Cardio-Oncology Center of Excellence, Department of Medicine, Cardiovascular Division, Washington University School of Medicine, St. Louis, MO, USA.
Nat Cardiovasc Res. 2025 Apr;4(4):458-472. doi: 10.1038/s44161-025-00633-1. Epub 2025 Apr 11.

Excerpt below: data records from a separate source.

(* ===== verification/KWorld.v ===== *)
(** * What processes and files are built on

    The operations the process and file system calls (kern/proc/proc.c,
    kern/syscall/*.c) use of the rest of the kernel, as an interface: the
    heap, sleep locks, address spaces, threads, the VFS layer
    (kern/include/vfs.h, kern/include/vnode.h) and the transfer of user
    memory (kern/include/copyinout.h).  [WorldOps] lists the operations,
    [World] what their headers promise. *)

From S2P Require Import Prelude KHeap.

(** ** Data the interface passes around *)

Inductive uio_rw := UIO_READ | UIO_WRITE.
Inductive uio_seg := UIO_USERISPACE | UIO_USERSPACE | UIO_SYSSPACE.

Record iovec := Iovec { iov_base : Z; iov_len : Z }.

Record uio := Uio {
  uio_iov : list iovec;      (* [uio_iovcnt] of them *)
  uio_offset : Z;
  uio_resid : Z;
  uio_segflg : uio_seg;
  uio_dir : uio_rw;
  uio_space : Z;
}.

Definition uio_kinit (kbuf len pos : Z) (rw : uio_rw) : uio :=
  Uio [Iovec kbuf len] pos len UIO_SYSSPACE rw 0.

(** ** The operations *)

Class WorldOps (W : Type) := {
  wo_heap :: KMalloc W;
  (* synch.h *)
  lock_create : M W Z;
  lock_destroy : Z -> M W unit;
  lock_acquire : Z -> M W unit;
  lock_release : Z -> M W unit;
  lock_do_i_hold : Z -> M W bool;
  cv_create : M W Z;
  (* vfs.h, vnode.h *)
  vfs_open : list Z -> Z -> M W (err Z);
  vfs_close : Z -> M W unit;
  vop_incref : Z -> M W unit;
  vop_decref : Z -> M W unit;
  vop_read : Z -> uio -> M W (Z * uio);
  vop_write : Z -> uio -> M W (Z * uio);
  vop_stat : Z -> M W (err Z);
  vop_isseekable : Z -> M W bool;
  vfs_lookup : list Z -> M W (err Z);
  vop_gettype : Z -> M W (err Z);
  vop_namefile : Z -> uio -> M W (Z * uio);
  (* FSOP_GETVOLNAME, or vfs_getdevname where the volume has no name, with
     vfs_getcwd's assertions that the directory is on a file system and that
     there is a name *)
  fs_name : Z -> M W (list Z);
  (* uio.h *)
  uiomove : list Z -> uio -> M W (Z * uio);
  (* copyinout.h: the string without its terminator; bytes *)
  copyinstr : Z -> Z -> M W (err (list Z));
  copyout : Z -> Z -> Z -> M W Z;
  (* addrspace.h *)
  as_copy : Z -> M W (err Z);
  as_destroy : Z -> M W unit;
  as_switch : Z -> M W unit;
  (* thread.c: a thread with its stack, its destruction, making it runnable
     and the switch away from one that exits *)
  thread_new : M W (err Z);
  thread_destroy : Z -> M W unit;
  thread_ready : Z -> M W unit;
  thread_zombie : Z -> M W unit;
}.

(** ** The promises *)

(** What a client can tell about the world besides its heap. *)
Record wview (SP : Type) := View {
  v_locks : gmap Z bool;       (* struct lock objects, held or free *)
  v_vrefs : gmap Z Z;          (* references to each vnode *)
  v_spaces : gmap Z SP;        (* the contents of each address space *)
  v_curas : Z;                 (* the address space in use *)
  v_threads : gset Z;          (* threads that exist and have not exited *)
}.
Arguments View {SP}.
Arguments v_locks {SP}.
Arguments v_vrefs {SP}.
Arguments v_spaces {SP}.
Arguments v_curas {SP}.
Arguments v_threads {SP}.

Definition v_set_locks {SP} (x : gmap Z bool) (v : wview SP) : wview SP := View x (v_vrefs v) (v_spaces v) (v_curas v) (v_threads v).
Definition v_set_vrefs {SP} (x : gmap Z Z) (v : wview SP) : wview SP := View (v_locks v) x (v_spaces v) (v_curas v) (v_threads v).
Definition v_set_spaces {SP} (x : gmap Z SP) (v : wview SP) : wview SP := View (v_locks v) (v_vrefs v) x (v_curas v) (v_threads v).
Definition v_set_curas {SP} (x : Z) (v : wview SP) : wview SP := View (v_locks v) (v_vrefs v) (v_spaces v) x (v_threads v).
Definition v_set_threads {SP} (x : gset Z) (v : wview SP) : wview SP := View (v_locks v) (v_vrefs v) (v_spaces v) (v_curas v) x.

(** References to vnode [n], one more and one less. *)
Definition v_refs {SP} (v : wview SP) (n : Z) : Z := default 0 (v_vrefs v !! n).
Definition v_ref {SP} (n d : Z) (v : wview SP) : wview SP := v_set_vrefs (<[n := v_refs v n + d]> (v_vrefs v)) v.

(** A finished transfer: the offset went up by what the residue went down. *)
Definition transferred (u u' : uio) : Prop :=
  0 <= uio_resid u' <= uio_resid u /\ uio_offset u' = uio_offset u + (uio_resid u - uio_resid u').

(** A transfer into the kernel buffer of [n] bytes at [b], under way. *)
Definition kbuf (b n : Z) (u : uio) : Prop :=
  uio_segflg u = UIO_SYSSPACE /\ uio_space u = 0 /\ uio_dir u = UIO_READ /\ 0 <= uio_offset u <= n /\
  uio_resid u = n - uio_offset u /\ uio_iov u = [Iovec (b + uio_offset u) (n - uio_offset u)].

(** [heap_live] counts the blocks handed out through this interface; the
    components behind it keep track of their own. *)
Class World (W : Type) `{WorldOps W} := {
  space_t : Type;
  wv : W -> wview space_t;
  wok : W -> Prop;
  w_heap_ok : forall w, heap_ok w <-> wok w;
  w_heap_view : forall w w', heap_side w w' -> wv w' = wv w;
  lock_create_law : forall w, wok w -> wp lock_create (fun l w' => wok w' /\ heap_live w' = heap_live w /\
    ((l = 0 /\ wv w' = wv w) \/ (0 < l /\ v_locks (wv w) !! l = None /\ wv w' = v_set_locks (<[l := false]> (v_locks (wv w))) (wv w)))) w;
  (* also of a lock that is held, as in [sys_dup2]: the code has no check,
     although kern/include/synch.h forbids it *)
  lock_destroy_law : forall l b w, wok w -> v_locks (wv w) !! l = Some b -> wp (lock_destroy l) (fun _ w' =>
    wok w' /\ heap_live w' = heap_live w /\ wv w' = v_set_locks (delete l (v_locks (wv w))) (wv w)) w;
  lock_acquire_law : forall l w, wok w -> v_locks (wv w) !! l = Some false -> wp (lock_acquire l) (fun _ w' =>
    wok w' /\ heap_live w' = heap_live w /\ wv w' = v_set_locks (<[l := true]> (v_locks (wv w))) (wv w)) w;
  lock_release_law : forall l w, wok w -> v_locks (wv w) !! l = Some true -> wp (lock_release l) (fun _ w' =>
    wok w' /\ heap_live w' = heap_live w /\ wv w' = v_set_locks (<[l := false]> (v_locks (wv w))) (wv w)) w;
  lock_do_i_hold_law : forall l b w, wok w -> v_locks (wv w) !! l = Some b -> wp (lock_do_i_hold l) (fun r w' => r = b /\ w' = w) w;
  vfs_open_law : forall path flags w, wok w -> wp (vfs_open path flags) (fun r w' => wok w' /\ heap_live w' = heap_live w /\
    match r with
    | inl e => e <> 0 /\ wv w' = wv w
    | inr v => v <> 0 /\ wv w' = v_ref v 1 (wv w)
    end) w;
  vfs_close_law : forall v w, wok w -> 0 < v_refs (wv w) v -> wp (vfs_close v) (fun _ w' =>
    wok w' /\ heap_live w' = heap_live w /\ wv w' = v_ref v (-1) (wv w)) w;
  vop_incref_law : forall v w, wok w -> 0 < v_refs (wv w) v -> wp (vop_incref v) (fun _ w' =>
    wok w' /\ heap_live w' = heap_live w /\ wv w' = v_ref v 1 (wv w)) w;
  vop_decref_law : forall v w, wok w -> 0 < v_refs (wv w) v -> wp (vop_decref v) (fun _ w' =>
    wok w' /\ heap_live w' = heap_live w /\ wv w' = v_ref v (-1) (wv w)) w;
  vop_read_law : forall v u w, wok w -> 0 < v_refs (wv w) v -> 0 <= uio_resid u -> wp (vop_read v u) (fun r w' =>
    wok w' /\ heap_live w' = heap_live w /\ wv w' = wv w /\ (r.1 = 0 -> transferred u r.2)) w;
  vop_write_law : forall v u w, wok w -> 0 < v_refs (wv w) v -> 0 <= uio_resid u -> wp (vop_write v u) (fun r w' =>
    wok w' /\ heap_live w' = heap_live w /\ wv w' = wv w /\ (r.1 = 0 -> transferred u r.2)) w;
  vop_stat_law : forall v w, wok w -> 0 < v_refs (wv w) v -> wp (vop_stat v) (fun r w' =>
    wok w' /\ heap_live w' = heap_live w /\ wv w' = wv w /\ match r with inl e => e <> 0 | inr n => 0 <= n < 2 ^ 63 end) w;
  vop_isseekable_law : forall v w, wok w -> 0 < v_refs (wv w) v -> wp (vop_isseekable v) (fun _ w' =>
    wok w' /\ heap_live w' = heap_live w /\ wv w' = wv w) w;
  vfs_lookup_law : forall path w, wok w -> wp (vfs_lookup path) (fun r w' => wok w' /\ heap_live w' = heap_live w /\
    match r with
    | inl e => e <> 0 /\ wv w' = wv w
    | inr v => v <> 0 /\ wv w' = v_ref v 1 (wv w)
    end) w;
  vop_gettype_law : forall v w, wok w -> 0 < v_refs (wv w) v -> wp (vop_gettype v) (fun r w' =>
    wok w' /\ heap_live w' = heap_live w /\ wv w' = wv w /\ match r with inl e => e <> 0 | inr _ => True end) w;
  vop_namefile_law : forall v b n u w, wok w -> 0 < v_refs (wv w) v -> b ∈ heap_live w -> kbuf b n u -> wp (vop_namefile v u) (fun r w' =>
    wok w' /\ heap_live w' = heap_live w /\ wv w' = wv w /\ (r.1 = 0 -> kbuf b n r.2)) w;
  fs_name_law : forall v w, wok w -> 0 < v_refs (wv w) v -> wp (fs_name v) (fun _ w' => wok w' /\ heap_live w' = heap_live w /\ wv w' = wv w) w;
  uiomove_law : forall l b n u w, wok w -> b ∈ heap_live w -> kbuf b n u -> wp (uiomove l u) (fun r w' =>
    wok w' /\ heap_live w' = heap_live w /\ wv w' = wv w /\ (r.1 = 0 -> kbuf b n r.2)) w;
  copyinstr_law : forall p n w, wok w -> wp (copyinstr p n) (fun r w' => wok w' /\ heap_live w' = heap_live w /\ wv w' = wv w /\
    match r with inl e => e <> 0 | inr l => Z.of_nat (length l) < n end) w;
  copyout_law : forall x p n w, wok w -> wp (copyout x p n) (fun _ w' => wok w' /\ heap_live w' = heap_live w /\ wv w' = wv w) w;
  as_copy_law : forall a x w, wok w -> v_spaces (wv w) !! a = Some x -> wp (as_copy a) (fun r w' => wok w' /\ heap_live w' = heap_live w /\
    match r with
    | inl e => e <> 0 /\ wv w' = wv w
    | inr n => n <> 0 /\ v_spaces (wv w) !! n = None /\ wv w' = v_set_spaces (<[n := x]> (v_spaces (wv w))) (wv w)
    end) w;
  as_destroy_law : forall a w, wok w -> is_Some (v_spaces (wv w) !! a) -> a <> v_curas (wv w) -> wp (as_destroy a) (fun _ w' =>
    wok w' /\ heap_live w' = heap_live w /\ wv w' = v_set_spaces (delete a (v_spaces (wv w))) (wv w)) w;
  as_switch_law : forall a w, wok w -> is_Some (v_spaces (wv w) !! a) -> wp (as_switch a) (fun _ w' =>
    wok w' /\ heap_live w' = heap_live w /\ wv w' = v_set_curas a (wv w)) w;
  cv_create_law : forall w, wok w -> wp cv_create (fun c w' => wok w' /\ heap_live w' = heap_live w /\ wv w' = wv w) w;
  thread_new_law : forall w, wok w -> wp thread_new (fun r w' => wok w' /\ heap_live w' = heap_live w /\
    match r with
    | inl e => e <> 0 /\ wv w' = wv w
    | inr t => t <> 0 /\ (t ∉ v_threads (wv w)) /\ wv w' = v_set_threads ({[t]} ∪ v_threads (wv w)) (wv w)
    end) w;
  thread_destroy_law : forall t w, wok w -> t ∈ v_threads (wv w) -> wp (thread_destroy t) (fun _ w' =>
    wok w' /\ heap_live w' = heap_live w /\ wv w' = v_set_threads (v_threads (wv w) ∖ {[t]}) (wv w)) w;
  thread_ready_law : forall t w, wok w -> t ∈ v_threads (wv w) -> wp (thread_ready t) (fun _ w' => wok w' /\ heap_live w' = heap_live w /\ wv w' = wv w) w;
  thread_zombie_law : forall t w, wok w -> t ∈ v_threads (wv w) -> wp (thread_zombie t) (fun _ w' =>
    wok w' /\ heap_live w' = heap_live w /\ wv w' = v_set_threads (v_threads (wv w) ∖ {[t]}) (wv w)) w;
}.
Lemma wp_kmalloc n (Q : Z -> W -> Prop) w : wok w ->
  (forall w', wok w' -> wv w' = wv w -> heap_live w' = heap_live w -> Q 0 w') ->
  (forall b w', wok w' -> wv w' = wv w -> 0 < b -> b ∉ heap_live w -> heap_live w' = {[b]} ∪ heap_live w -> Q b w') -> wp (kmalloc n) Q w.
Proof.
  intros Hok Q0 Q1. wp_apply kmalloc_spec; [by apply w_heap_ok|]. intros b w' [Hs Hb]. assert (wok w').
  { apply w_heap_ok. eapply heap_side_ok; [|done]. by apply w_heap_ok. }
  pose proof (w_heap_view _ _ Hs). destruct Hb as [[-> ?]|(? & ? & ?)]; auto.
Qed.

Lemma wp_kfree b (Q : unit -> W -> Prop) w : wok w -> b <> 0 -> b ∈ heap_live w ->
  (forall w', wok w' -> wv w' = wv w -> heap_live w' = heap_live w ∖ {[b]} -> Q tt w') -> wp (kfree b) Q w.
Proof.
  intros Hok Hb HL HQ. wp_apply kfree_spec; [by apply w_heap_ok|done|done|]. intros [] w' [Hs EL].
  apply HQ; [|by apply w_heap_view|done]. apply w_heap_ok. eapply heap_side_ok; [|done]. by apply w_heap_ok.
Qed.

Lemma wp_free_fh h x (Q : unit -> pst W -> Prop) s : wok (pw s) -> fhs s !! h = Some x -> h <> 0 -> h ∈ heap_live (pw s) ->
  (forall w, wok w -> heap_live w = heap_live (pw s) ∖ {[h]} -> wv w = wv (pw s) -> Q tt (set_pw w (set_fhs (delete h (fhs s)) s))) ->
  wp (free_fh h) Q s.
Proof.
  intros Hok E Hh HL HQ. unfold free_fh. wp_step. eapply wp_fh_at; [done|]. wp_steps. apply wp_world. p_simpl.
  apply wp_kfree; [done|done|done|]. intros w ? ? ?. by apply HQ.
Qed.

(** What a descriptor names. *)
Lemma open_at_some s p fd h x : 0 <= fd < OPEN_MAX -> ftab s !! (p, fd) = Some h -> fhs s !! h = Some x -> open_at p fd (ftables_of s) = Some (h, desc_of x).
Proof.
  intros Hfd Hs Hx. unfold open_at, ftables_of. replace ((0 <=? fd) && (fd <? OPEN_MAX)) with true by lia. cbn [fst snd].
  rewrite Hs. cbn. by rewrite lookup_fmap, Hx.
Qed.

Lemma open_at_none s p fd : ftab s !! (p, fd) = None \/ ~ 0 <= fd < OPEN_MAX -> open_at p fd (ftables_of s) = None.
Proof. intros Hs. unfold open_at, ftables_of. destruct ((0 <=? fd) && (fd <? OPEN_MAX)) eqn:E; [|done]. cbn [fst snd]. destruct Hs as [->|Hs]; [done|]. boolify. lia. Qed.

Immune checkpoint therapeutics including CD40 agonists have tremendous promise to elicit antitumor responses in patients resistant to current therapies. Conventional immune checkpoint inhibitors (PD-1, PD-L1 and CTLA-4 antagonists) are associated with serious adverse cardiac events including life-threatening myocarditis. However, little is known regarding the potential for CD40 agonists to trigger myocardial inflammation or myocarditis. Here we leverage genetic mouse models, single-cell sequencing and cell depletion studies to show that an anti-CD40 agonist antibody reshapes the cardiac immune landscape through activation of CCR2 macrophages and subsequent recruitment of effector memory CD8 T cells. We identify a positive feedback loop between CCR2 macrophages (positive for the chemokine receptor CCR2) and CD8 T cells driven by IL-12b, TNF and IFNγ signaling that promotes myocardial inflammation and show that previous exposure to CD40 agonists sensitizes the heart to secondary insults and accelerates left ventricular remodeling. Collectively, these findings highlight the potential for CD40 agonists to promote myocardial inflammation and potentiate heart failure pathogenesis.
包括CD40激动剂在内的免疫检查点疗法在引发对当前疗法耐药的患者的抗肿瘤反应方面具有巨大潜力。传统的免疫检查点抑制剂(PD-1、PD-L1和CTLA-4拮抗剂)与严重的不良心脏事件相关,包括危及生命的心肌炎。然而,关于CD40激动剂引发心肌炎症或心肌炎的可能性知之甚少。在这里,我们利用基因小鼠模型、单细胞测序和细胞耗竭研究表明,一种抗CD40激动剂抗体通过激活CCR2巨噬细胞并随后募集效应记忆CD8 T细胞来重塑心脏免疫格局。我们确定了由IL-12b、TNF和IFNγ信号驱动的CCR2巨噬细胞(趋化因子受体CCR2呈阳性)和CD8 T细胞之间的正反馈回路,该回路促进心肌炎症,并表明先前接触CD40激动剂会使心脏对二次损伤敏感,并加速左心室重塑。总的来说,这些发现突出了CD40激动剂促进心肌炎症和加剧心力衰竭发病机制的可能性。